A preliminary report distributed to faculty today recommends scrapping much of the current curriculum in favor of new "general education" requirements spanning the humanities and sciences. The most striking proposals address criticism that Harvard's liberal education fails to adequately prepare students for lives after graduation.
The proposed requirement in religion, dubbed "Reason and Faith," has little parallel in higher education, authors of the report said. It would address topics from personal beliefs to foreign policy to the interplay between science and religion. The report, which calls traditional academics "profoundly secular," seeks to place Harvard's students and faculty in the center of contemporary religious debates.

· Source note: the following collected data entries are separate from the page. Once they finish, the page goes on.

(** * fast-fdfb: a shallow embedding of the parameter compiler, the modulus
    switch, the LUT builders, the recursive bootstrap orchestrator and the
    hierarchical encryptor, with the properties checked against the
    specification.

    Conventions.
    - A value of the torus type [T] (uint32 or uint64) is a [Z] in
      [0, 2^w); every arithmetic operation writes its wrap-around out.
    - A Go [int] is a 64-bit signed integer, a [Z] in [-2^63, 2^63);
      [/] and [%] truncate towards zero ([Z.quot], [Z.rem]).
    - A [float64] stored in a record is kept as its IEEE-754 bit pattern
      (a [Z] in [0, 2^64)); where float arithmetic is performed it is
      the binary64 arithmetic of [SpecFloat].
    - A function that can panic returns a [result]. *)

From Stdlib Require Import ZArith Lia Bool String SpecFloat.
From stdpp Require Import base list gmap.

Open Scope Z_scope.

(** ** Outcomes of fallible code *)

Inductive result (A : Type) : Type :=
| Ok (a : A)
| Panic (msg : string).
Arguments Ok {A} a.
Arguments Panic {A} msg%_string.

Definition bind {A B} (r : result A) (k : A -> result B) : result B :=
  match r with
  | Ok a => k a
  | Panic m => Panic m
  end.

Notation "'let!' x ':=' r 'in' k" := (bind r (fun x => k))
  (at level 10, x pattern, r at level 100, k at level 200).

Definition panics {A} (r : result A) : Prop :=
  match r with Ok _ => False | Panic _ => True end.

Definition returns {A} (r : result A) : Prop :=
  match r with Ok _ => True | Panic _ => False end.

(** ** Machine integers *)

Module GoInt.

(** Unsigned [w]-bit wrap-around. *)
Definition wrapU (w x : Z) : Z := x mod 2 ^ w.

"I think 30 years ago," when the school's curriculum was last overhauled, "people would have said that religion is not something that everyone needs to know," said Louis Menand, a Harvard professor and co-chairman of the committee that drafted the report. "But today, few would disagree that religion is supremely important to modern life."
Harvard's faculty of arts and sciences will now consider the report, and significant changes could be made before voting on the proposals.
More:
http://online.wsj.com/article/SB115998049448882599.html?mod=home_whats_news_us The report... calls traditional academics "profoundly secular"...And this is bad... why? :shrug:
Or how about the
criticism that Harvard's liberal education fails to adequately prepare students for lives after graduation...
Really? I had no idea Harvard grads were struggling so mightily to get by in the world. Truly among the downtrodden, it seems. Should we start up a fund to help them out?
Or would it be more constructive to ask where this "criticism" is coming from? :eyes:
I took several electives during college that would fit into the general topic Harvard is proposing here: a course on the big 3... another on native american beliefs... technology and its effect on society...
And I did it all by my grown-up self. (I'm no Ivy-Leaguer, but I think that's what "elective" kinda means.) Why this should be a required course, I don't know. Because "religion is supremely important to modern life"? I suspect the speaker of that quote and I might arrive at the same conclusion, but for very different reasons.